In all cases, available evidence points to Israel as the perpetrator or the beneficiary of the committed crimes.
These acts were never met with denial from Israel and many figures in the West such as diplomats and US journalists have identified Israel as the perpetrator and mastermind.
The reality is that a war has been going on between Israel and Iran on various fronts for over a decade with both sides striving to assert their dominance in all security arenas. This issue is transparent to all.
This time, however, the course of events in West Asia is in such a way that many analysts, even though Daesh (ISIL or ISIS) claimed responsibility for the attack, still consider Israel as the main orchestrator.
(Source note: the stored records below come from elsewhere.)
#[export] Instance app_idle_dec a : Decision (app_idle a).
Proof. unfold app_idle. apply _. Defined.

(** Nothing is left: sockets, threads, pools, files, queued packets, open contexts
    or buffered frames. *)
Record released (good : Prop) (w0 : UdpReceiver.World) (a : App) : Prop := {
  rl_resources : UdpReceiver.same_resources w0 (world a);
  rl_udp : UdpReceiver.running_ (udp a) = false /\ UdpReceiver.array_receivers (udp a) = [];
  rl_threads : processing_running a = false /\ processing_threads a = 0%nat;
  rl_consumers : Forall (fun c => cn_running c = false /\ output_fd_ c < 0) (consumers a);
  rl_capture : writer a = None /\ Forall (retired_ok good) (retired a);
  rl_faces : Forall (fun f => queued f = [] /\ contexts_ (reassembler (processing (face f))) = ∅ /\
     (forall d, (d < length (Reorderer.ring_slots (reorderer (processing (face f)))))%nat ->
        ReordererProps.stored_at (reorderer (processing (face f))) d = None) /\
     FaceShutdown.settled (processing (face f))) (faces (state a));
  rl_server : MetricsServer.started (server a) = false /\ MetricsServer.joinable (server a) = false;
  rl_started : started a = false;
  rl_heartbeat : forall m, Metrics.run (accesses (state a)) m Metrics.heartbeat_state = 0;
}.

End Spec.

(** ** Lemmas *)

(** *** Consumers *)

Lemma consumer_stop_stopped c :
  cn_running c = true \/ output_fd_ c < 0 ->
  cn_running (consumer_stop c) = false /\ output_fd_ (consumer_stop c) < 0.
Proof.
  destruct c as [cfg [] fd jo]; cbn; intros H; [|by destruct H].
  unfold close_output_file. destruct (Z.leb_spec 0 fd); cbn; split; try done; lia.
Qed.

Lemma consumers_stopped cs :
  Forall (fun c => cn_running c = true \/ output_fd_ c < 0) cs ->
  Forall (fun c => cn_running c = false /\ output_fd_ c < 0) (consumer_stop <$> cs).
Proof. intros H. apply Forall_fmap. eapply Forall_impl; [exact H|]. intros c. apply consumer_stop_stopped. Qed.

(** Starting the consumers: all run, or one has no file and none is left with an
    open file that does not run. *)
Lemma start_consumers_spec fds cs : forall i,
  Forall (fun c => cn_running c = false /\ output_fd_ c < 0) cs ->
  let '(ok, cs') := start_consumers fds i cs in
  Forall (fun c => cn_running c = true \/ output_fd_ c < 0) cs' /\ (ok = true -> Forall (fun c => cn_running c = true) cs').
Proof.
  induction cs as [|[cfg run fd jo] cs IH]; intros i Hcs; cbn [start_consumers]; [done|].
  apply Forall_cons_1 in Hcs as [[Hr Hfd] Hcs]. cbn in Hr, Hfd. subst run.
  assert (Hall : Forall (fun c => cn_running c = true \/ output_fd_ c < 0) cs).
  { eapply Forall_impl; [exact Hcs|]. intros c [_ ?]. by right. }
  specialize (IH (S i) Hcs). destruct (start_consumers fds (S i) cs) as [ok cs']. destruct IH as [H1 H2].
  cbn [consumer_start]. destruct (sc_write_to_file cfg); cbn [open_output_file negb].
  - case_bool_decide; cbn [negb]; [split; [|done]; constructor; [by right|done]|].
    destruct (Z.ltb_spec (fds i) 0); cbn [negb].
    + split; [|done]. constructor; [by right|done].
    + split; [constructor; [by left|done]|]. intros Hok. constructor; [done|by apply H2].
  - split; [constructor; [by left|done]|]. intros Hok. constructor; [done|by apply H2].
Qed.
The assassinations of Iranian commander Seyed Razi Mousavi on December 25 and senior Hamas leader Saleh al-Arouri on January 2, and the terrorist bombing in Kerman on January 3 are specifically in line with a security strategy which was adopted as a result of the Israeli regime’s faded grandeur following the October 7 operation by Hamas and the continuation of its failure in the realization of the declared goal of destroying the Hamas movement. Also, the purpose behind the mentioned Israeli operations, as some analysts argue, was trying to deflect attention from its ongoing gruesome war crimes in Gaza.
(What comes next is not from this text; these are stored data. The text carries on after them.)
(** X20: none of the three [get_page_info] raises. When the page gives
    its title and its url, the tool of the server returns the line
    "Current page: Title: '...', URL: '...'" and the functions of
    08-type-scroll-tools.py and 06-human-in-loop.py return the title and
    the url; when the title or the url raises, the tool of the server
    returns the line "Error getting page info: ..." with the message, and
    the two functions return "Unknown" for both. *)
Theorem X20_get_page_info_never_raises (w : W) :
  (exists line w',
     get_page_info page w = (inr line, w')
     /\ ((exists t u, line = "Current page: Title: '" +:+ t +:+ "', URL: '" +:+ u +:+ "'")
         \/ exists e, line = "Error getting page info: " +:+ Py.str_exn e))
  /\ (exists t u w', TypeScrollTools.get_page_info page w = (inr (t, u), w'))
  /\ (exists t u w', HumanInLoop.get_page_info page w = (inr (t, u), w'))
  /\ (forall t w1 u w2,
        title page w = (inr t, w1) -> url page w1 = (inr u, w2) ->
        get_page_info page w
        = (inr ("Current page: Title: '" +:+ t +:+ "', URL: '" +:+ u +:+ "'"), w2)
        /\ TypeScrollTools.get_page_info page w = (inr (t, u), w2)
        /\ HumanInLoop.get_page_info page w = (inr (t, u), w2))
  /\ (forall e w1,
        title page w = (inl e, w1) ->
        get_page_info page w = (inr ("Error getting page info: " +:+ Py.str_exn e), w1)
        /\ TypeScrollTools.get_page_info page w = (inr ("Unknown", "Unknown"), w1)
        /\ HumanInLoop.get_page_info page w = (inr ("Unknown", "Unknown"), w1))
  /\ (forall t w1 e w2,
        title page w = (inr t, w1) -> url page w1 = (inl e, w2) ->
        get_page_info page w = (inr ("Error getting page info: " +:+ Py.str_exn e), w2)
        /\ TypeScrollTools.get_page_info page w = (inr ("Unknown", "Unknown"), w2)
        /\ HumanInLoop.get_page_info page w = (inr ("Unknown", "Unknown"), w2)).
Proof.
  unfold get_page_info, TypeScrollTools.get_page_info, HumanInLoop.get_page_info,
    try_except, bind.
  destruct (title page w) as [[e|t] w1].
  - split; [eexists _, _; split; [done|right; by eexists]|].
    split; [by eexists _, _, _|]. split; [by eexists _, _, _|].
    split; [done|]. split; [|done]. by intros ? ? [= <- <-].
  - split.
    { destruct (url page w1) as [[e|u] w2]; eexists _, _; (split; [done|]).
      - right. by eexists.
      - left. by eexists _, _. }
    split; [destruct (url page w1) as [[e|u] w2]; by eexists _, _, _|].
    split; [destruct (url page w1) as [[e|u] w2]; by eexists _, _, _|].
    split; [|split; [done|]].
    + intros ? ? u w2 [= <- <-] Hu. by rewrite Hu.
    + intros ? ? e w2 [= <- <-] Hu. by rewrite Hu.
Qed.

(** X21: [get_artifact] never raises and returns one object, whose uri
    is [artifact://{session_id}/{filename}]; for a file that does not exist
    the object says so, with the type text/plain; when reading raises, the
    text is the error message, with the type text/plain. *)
Theorem X21_get_artifact (session_id filename : string) (w : W) :
  let uri := "artifact://" +:+ session_id +:+ "/" +:+ filename in
  let file_path := "artefacts/" +:+ session_id +:+ "/" +:+ filename in
  (exists c w',
     get_artifact files session_id filename w = (inr [c], w') /\ artifact_uri c = uri)
  /\ (forall w1,
        path_exists files file_path w = (inr false, w1) ->
        get_artifact files session_id filename w
        = (inr [PlainContents uri ("Error: Artifact not found: " +:+ filename)
                  "text/plain"], w1))
  /\ (forall w1 e w2,
        path_exists files file_path w = (inr true, w1) ->
        read_text files file_path w1 = (inl e, w2) ->
        get_artifact files session_id filename w
        = (inr [TextContents uri ("Error: " +:+ Py.str_exn e) "text/plain"], w2))
  /\ (forall w1 content w2,
        path_exists files file_path w = (inr true, w1) ->
        read_text files file_path w1 = (inr content, w2) ->
        get_artifact files session_id filename w
        = (inr [TextContents uri content (mime_type_of filename)], w2)).
Proof.
  intros uri file_path. unfold get_artifact, try_except, bind. fold uri file_path.
  destruct (path_exists files file_path w) as [[e0|[|]] w0]; simpl.
  - split; [by eexists _, _|]. by repeat split.
  - split.
    { destruct (read_text files file_path w0) as [[e1|content] w2]; by eexists _, _. }
    split; [done|]. split.
    + intros w1 e w2 [= <-] Hr. by rewrite Hr.
    + intros w1 content w2 [= <-] Hr. by rewrite Hr.
  - split; [by eexists _, _|]. split; [by intros w1 [= <-]|]. by split.
Qed.

(** X22: what [write_file] wrote, [get_artifact] returns: on a file system
    where the file written exists afterwards and reads as the content
    written, [get_artifact] for the session and the filename returns the whole
    content under the uri and with the MIME type of the resource reference
    [write_file] returned, whose own text is the first 100 characters of
    the content. *)
Theorem X22_write_then_get (filename content : string) (w w' : W) :
  let file_path := "artefacts/" +:+ SESSION_ID +:+ "/" +:+ filename in
  write_text os file_path content w = (inr tt, w') ->
  path_exists files file_path w' = (inr true, w') ->
  read_text files file_path w' = (inr content, w') ->
  exists uri mime_type,
    write_file SESSION_ID os filename content w
    = (inr (OutContent
              (EmbeddedResource
                 (TextResourceContents uri (Some mime_type)
                    (String.substring 0 100 content)))), w')
    /\ get_artifact files SESSION_ID filename w'
       = (inr [TextContents uri content mime_type], w').
Proof.
  intros file_path Hw He Hr. eexists _, _. split.
  - by apply write_file_written.
  - unfold get_artifact, try_except, bind. fold file_path. rewrite He. simpl.
    by rewrite Hr.
Qed.

Lemma artifact_lines_spec file_names artifact_list :
  artifact_lines SESSION_ID file_names artifact_list
  = artifact_list
    ++ ((fun file => "- " +:+ file +:+ ": artifact://" +:+ SESSION_ID +:+ "/" +:+ file)
        <$> file_names).
Proof.
  revert artifact_list.
  induction file_names as [|file rest IH]; intros artifact_list; simpl.
  - by rewrite app_nil_r.
  - rewrite IH. by rewrite <- app_assoc.
Qed.

(** X23: [list_artifacts] never raises and returns one object of type
    text/plain under the uri artifact://list. When the directory of the
    session exists and can be listed, the text is the line "Available
    artifacts:" followed by one line per file, in the order of the listing;
    the line of a file names the uri under which [write_file] hands the file
    out. *)
Theorem X23_list_artifacts (w : W) :
  let artifacts_dir := "artefacts/" +:+ SESSION_ID in
  (exists text w',
     list_artifacts SESSION_ID files w
     = (inr [PlainContents "artifact://list" text "text/plain"], w'))
  /\ (forall w1 file_names w2,
        path_exists files artifacts_dir w = (inr true, w1) ->
        listdir files artifacts_dir w1 = (inr file_names, w2) ->
        list_artifacts SESSION_ID files w
        = (inr [PlainContents "artifact://list"
                  (String.concat nl
                     ("Available artifacts:"
                      :: ((fun file =>
                             "- " +:+ file +:+ ": artifact://" +:+ SESSION_ID +:+ "/"
                             +:+ file) <$> file_names)))
                  "text/plain"], w2))
  /\ (forall w1,
        path_exists files artifacts_dir w = (inr false, w1) ->
        list_artifacts SESSION_ID files w
        = (inr [PlainContents "artifact://list" "No artifacts found for this session"
                  "text/plain"], w1)).
Proof.
  intros artifacts_dir. unfold list_artifacts, try_except, bind. fold artifacts_dir.
  destruct (path_exists files artifacts_dir w) as [[e0|[|]] w0]; simpl.
  - split; [by eexists _, _|]. by split.
  - split.
    { destruct (listdir files artifacts_dir w0) as [[e1|file_names] w2];
        by eexists _, _. }
    split; [|done].
    intros w1 file_names w2 [= <-] Hl. rewrite Hl. by rewrite artifact_lines_spec.
  - split; [by eexists _, _|]. split; [done|]. by intros w1 [= <-].
Qed.

End ServerProperties.

(** ** The tool loops of the scripts without a session *)

(** A sequence that returns: its first part returned, and the rest
    returned from there. *)
Lemma bind_returns {St A B} (m : M St A) (k : A -> M St B) s b s' :
  bind m k s = (inr b, s') ->
  exists a s1, m s = (inr a, s1) /\ k a s1 = (inr b, s').
Proof.
  unfold bind. destruct (m s) as [[e|a] s1]; [done|]. intros H. by exists a, s1.
Qed.

Lemma ret_returns {St A} (a b : A) (s s' : St) :
  ret a s = (inr b, s') -> b = a /\ s' = s.
Proof. by intros [= <- <-]. Qed.

Ltac returns H :=
  repeat (let a := fresh "a" in
          let s := fresh "s" in
          let Ha := fresh "Ha" in
          apply bind_returns in H as (a & s & Ha & H));
  try (apply ret_returns in H as [-> ->]).

Lemma json_result_answers tool result :
  answers tool (TypeScrollTools.json_result (tu_toolUseId tool) result).
Proof. by eexists. Qed.

Section RunExampleKnownTools.

Context {W : Type}.
Variable SESSION_ID : string.
Variable json_loads : string -> Py.exn + Py.value.
Variable str_value : Py.value -> string.
Variable page : Page W.
Variable os : Os W.

Lemma known_name tool name :
  tu_name tool = name -> bool_decide (name ∈ known_tools) = true -> known tool = true.
Proof. by intros <- H. Qed.

Lemma run_example_dispatch_answers (items tool_content : list ContentItem)
    (w : W) (results : list ContentItem) (w' : W) :
  TypeScrollTools.dispatch_tool_uses SESSION_ID json_loads str_value page os
    items tool_content w = (inr results, w') ->
  exists new_results,
    results = tool_content ++ new_results
    /\ Forall2 answers (List.filter known (omap toolUse items)) new_results.
Proof.
  revert tool_content w.
  induction items as [|content rest IH]; intros tool_content w; simpl.
  - intros [= <- <-]. exists []. by rewrite app_nil_r.
  - destruct (toolUse content) as [tool|]; [|apply IH]. simpl.
    intros H. apply bind_returns in H as (tool_input & w1 & _ & H).
    apply bind_returns in H as (tool_content1 & w2 & Hstep & H).
    apply IH in H as (new_results & -> & HF).
    assert (Hcase :
              (known tool = true
               /\ exists r, tool_content1 = tool_content ++ [r] /\ answers tool r)
              \/ (known tool = false /\ tool_content1 = tool_content)).
    { revert Hstep.
      destruct (String.eqb_spec (tu_name tool) "navigate") as [Hn|Hn1].
      { intros H. returns H. left. split; [by apply (known_name _ _ Hn)|].
        eexists. split; [done|]. apply json_result_answers. }
      destruct (String.eqb_spec (tu_name tool) "screenshot") as [Hn|Hn2].
      { intros H. returns H. left. split; [by apply (known_name _ _ Hn)|].
        eexists. split; [done|]. by eexists. }
      destruct (String.eqb_spec (tu_name tool) "click") as [Hn|Hn3].
      { intros H. returns H. left. split; [by apply (known_name _ _ Hn)|].
        eexists. split; [done|]. apply json_result_answers. }
      destruct (String.eqb_spec (tu_name tool) "scroll") as [Hn|Hn4].
      { intros H. returns H. left. split; [by apply (known_name _ _ Hn)|].
        eexists. split; [done|]. apply json_result_answers. }
      destruct (String.eqb_spec (tu_name tool) "type") as [Hn|Hn5].
      { intros H. returns H. left. split; [by apply (known_name _ _ Hn)|].
        eexists. split; [done|]. apply json_result_answers. }
      destruct (String.eqb_spec (tu_name tool) "ask_user") as [Hn|Hn6].
      { intros H. returns H. left. split; [by apply (known_name _ _ Hn)|].
        eexists. split; [done|]. apply json_result_answers. }
      intros [= <- <-]. right. split; [|done].
      unfold known, known_tools. apply bool_decide_eq_false. intros Hin.
      repeat (apply elem_of_cons in Hin as [Hin|Hin]; [done|]).
      by apply elem_of_nil in Hin. }
    destruct Hcase as [(-> & r & -> & Hr)|(-> & ->)].
    + exists (r :: new_results). rewrite <- app_assoc. split; [done|].
      by constructor.
    + by exists new_results.
Qed.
By committing such actions in Iran, Syria, and Lebanon, which are called the Axis of Resistance, Israel is trying to make up for its failures far from its crucible within the Palestinian borders.
Furthermore, due to the increasing pressure from the military and opposition politicians, Israeli Prime Minister Benjamin Netanyahu tries to describe such cross-border operations as an achievement to reduce the pressure.
Murdering innocent Palestinian civilians and bombing hospitals and schools by Israel since October prove that this apartheid regime has the least regard for human lives. As asserted by Andrew Sinclair in his book titled An Anatomy of Terror: A History of Terrorism, “creation of new Israel began with murder and terrorism…. Such tactics were reprisals and sudden attacks by the new military knights in armor, the tank brigades, also cross-border raids and killings carried out by various secret and intelligence services”.
Palestinians are not the mere victims of Israel’s terrorism since citizens of other nations such as Iran have always fallen victim to the terrorist and subversive acts of this criminal regime either through direct terrorist operations or via its terror network including proxy terrorist groups such as PJAK, KDP, Komala and the MeK.
However, the Al-Aqsa Storm operation where Israel failed to defeat a resistance group despite huge military spending and full Western support shows that the odds are heavy against Israel in a probable confrontation with a powerful West-Asian country like Iran.
By Seyyed Mohammad Javad Hasheminejad, an Iranian terrorism analyst and the Secretary General of the Habilian Association, which focuses on supporting the families of Iranian victims of terrorism.